RECORDS FOR THE TASK |
<<<<

(** [scan] until the end of the text. *)
Fixpoint tokens (fuel : nat) : M (list span) :=
  match fuel with
  | O => fun _ => OutOfFuel
  | S fuel =>
      k ← scan;
      tok ← gets (span_of k);
      if Kind.eqb k Kind.EndOfFile then ret [tok]
      else toks ← tokens fuel; ret (tok :: toks)
  end.

(** The spans cover [p, e) in order: each begins, with its leading trivia,
    where the one before ends, and only the last, the end of file, is empty. *)
Inductive tiles (e : nat) : nat -> list span -> Prop :=
| tiles_eof tok :
    span_kind tok = Kind.EndOfFile -> span_full_start tok <= span_start tok ->
    span_start tok = e -> span_end tok = e -> tiles e (span_full_start tok) [tok]
| tiles_cons tok toks :
    span_kind tok <> Kind.EndOfFile -> span_full_start tok <= span_start tok ->
    span_start tok < span_end tok -> tiles e (span_end tok) toks ->
    tiles e (span_full_start tok) (tok :: toks).

Lemma tokens_ok fuel s :
  scanner_ok s -> length (text s) - pos (state s) < fuel ->
  wp (tokens fuel) (fun toks _ => tiles (length (text s)) (pos (state s)) toks) s.
Proof.
  revert s; induction fuel as [|fuel IH]; intros s Hs Hf; [lia|].
  cbn [tokens]. apply wp_bind. eapply wp_mono; [by apply scan_ok|]. cbv beta.
  intros k s' [(q & Et & _ & _ & _ & _ & _ & Hfs & Hp & Htok & Hst & Hst' & _ & HB & _ & _ & Hne & Heof) Hs'].
  apply wp_bind. change (wp (gets (span_of k)) ?Q s') with (Q (span_of k s') s'). cbv beta.
  pose proof (boundary_le _ _ HB).
  change (pos (state s)) with (pos (state s)). rewrite <- Hfs.
  change (full_start_pos (state s')) with (span_full_start (span_of k s')).
  destruct (Kind.eqb k Kind.EndOfFile) eqn:E.
  - apply Kind.eqb_eq in E. destruct (Heof E) as [? ?].
    apply tiles_eof; simpl; congruence || lia.
  - assert (k <> Kind.EndOfFile) as Hk by (intros ->; by rewrite (proj2 (Kind.eqb_eq _ _) eq_refl) in E).
    specialize (Hne Hk). apply wp_bind.
    eapply wp_mono; [apply IH; [done|rewrite Et, Hp; lia]|]. cbv beta. intros toks s2 Htiles.
    rewrite Et in Htiles. apply tiles_cons; simpl; try done; lia.
Qed.

(** C2 Tokenizing terminates: from the start of a valid text whose conflict
    marker probes stay on character boundaries, at most one token per byte and
    the end of file cover the text without gap or overlap. *)
Theorem tokens_tile t jsx :
  utf8 t -> probe_safe t = true ->
  exists toks s', tokens (S (length t)) (new t jsx) = Ok (toks, s') /\ tiles (length t) 0 toks.
Proof.
  intros Hu Hp. apply wp_ok. apply (tokens_ok (S (length t)) (new t jsx)); [by apply new_ok|simpl; lia].
Qed.
End scan.

Lemma scan_total_witness :
  exists k s', scan (H := latin1) (new (lit "é = 1") false) = Ok (k, s')
    /\ scan_post (new (lit "é = 1") false) k s' /\ scanner_ok s'.
Proof.
  apply (scan_total (U := latin1) (new (lit "é = 1") false)). apply new_ok; [|by vm_compute].
  exists [233; 32; 61; 32; 49]%Z. split; [by repeat constructor|by vm_compute].
Defined.

Lemma tokens_tile_witness :
  exists toks s', tokens (U := latin1) 15 (new (lit "let a = 'b\n';") true) = Ok (toks, s') /\ tiles 14 0 toks.
Proof. apply (tokens_tile (U := latin1) (lit "let a = 'b\n';") true); [by apply asciib_utf8|by vm_compute]. Defined.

>>>>

PROBLEM TO SOLVE | All the lines above must appear again in the answer, word for word.

RESULT OF THIS TASK |
(** [scan] until the end of the text. *)
Fixpoint tokens (fuel : nat) : M (list span) :=
  match fuel with
  | O => fun _ => OutOfFuel
  | S fuel =>
      k ← scan;
      tok ← gets (span_of k);
      if Kind.eqb k Kind.EndOfFile then ret [tok]
      else toks ← tokens fuel; ret (tok :: toks)
  end.

(** The spans cover [p, e) in order: each begins, with its leading trivia,
    where the one before ends, and only the last, the end of file, is empty. *)
Inductive tiles (e : nat) : nat -> list span -> Prop :=
| tiles_eof tok :
    span_kind tok = Kind.EndOfFile -> span_full_start tok <= span_start tok ->
    span_start tok = e -> span_end tok = e -> tiles e (span_full_start tok) [tok]
| tiles_cons tok toks :
    span_kind tok <> Kind.EndOfFile -> span_full_start tok <= span_start tok ->
    span_start tok < span_end tok -> tiles e (span_end tok) toks ->
    tiles e (span_full_start tok) (tok :: toks).

Lemma tokens_ok fuel s :
  scanner_ok s -> length (text s) - pos (state s) < fuel ->
  wp (tokens fuel) (fun toks _ => tiles (length (text s)) (pos (state s)) toks) s.
Proof.
  revert s; induction fuel as [|fuel IH]; intros s Hs Hf; [lia|].
  cbn [tokens]. apply wp_bind. eapply wp_mono; [by apply scan_ok|]. cbv beta.
  intros k s' [(q & Et & _ & _ & _ & _ & _ & Hfs & Hp & Htok & Hst & Hst' & _ & HB & _ & _ & Hne & Heof) Hs'].
  apply wp_bind. change (wp (gets (span_of k)) ?Q s') with (Q (span_of k s') s'). cbv beta.
  pose proof (boundary_le _ _ HB).
  change (pos (state s)) with (pos (state s)). rewrite <- Hfs.
  change (full_start_pos (state s')) with (span_full_start (span_of k s')).
  destruct (Kind.eqb k Kind.EndOfFile) eqn:E.
  - apply Kind.eqb_eq in E. destruct (Heof E) as [? ?].
    apply tiles_eof; simpl; congruence || lia.
  - assert (k <> Kind.EndOfFile) as Hk by (intros ->; by rewrite (proj2 (Kind.eqb_eq _ _) eq_refl) in E).
    specialize (Hne Hk). apply wp_bind.
    eapply wp_mono; [apply IH; [done|rewrite Et, Hp; lia]|]. cbv beta. intros toks s2 Htiles.
    rewrite Et in Htiles. apply tiles_cons; simpl; try done; lia.
Qed.

(** C2 Tokenizing terminates: from the start of a valid text whose conflict
    marker probes stay on character boundaries, at most one token per byte and
    the end of file cover the text without gap or overlap. *)
Theorem tokens_tile t jsx :
  utf8 t -> probe_safe t = true ->
  exists toks s', tokens (S (length t)) (new t jsx) = Ok (toks, s') /\ tiles (length t) 0 toks.
Proof.
  intros Hu Hp. apply wp_ok. apply (tokens_ok (S (length t)) (new t jsx)); [by apply new_ok|simpl; lia].
Qed.
End scan.

Lemma scan_total_witness :
  exists k s', scan (H := latin1) (new (lit "é = 1") false) = Ok (k, s')
    /\ scan_post (new (lit "é = 1") false) k s' /\ scanner_ok s'.
Proof.
  apply (scan_total (U := latin1) (new (lit "é = 1") false)). apply new_ok; [|by vm_compute].
  exists [233; 32; 61; 32; 49]%Z. split; [by repeat constructor|by vm_compute].
Defined.

Lemma tokens_tile_witness :
  exists toks s', tokens (U := latin1) 15 (new (lit "let a = 'b\n';") true) = Ok (toks, s') /\ tiles 14 0 toks.
Proof. apply (tokens_tile (U := latin1) (lit "let a = 'b\n';") true); [by apply asciib_utf8|by vm_compute]. Defined.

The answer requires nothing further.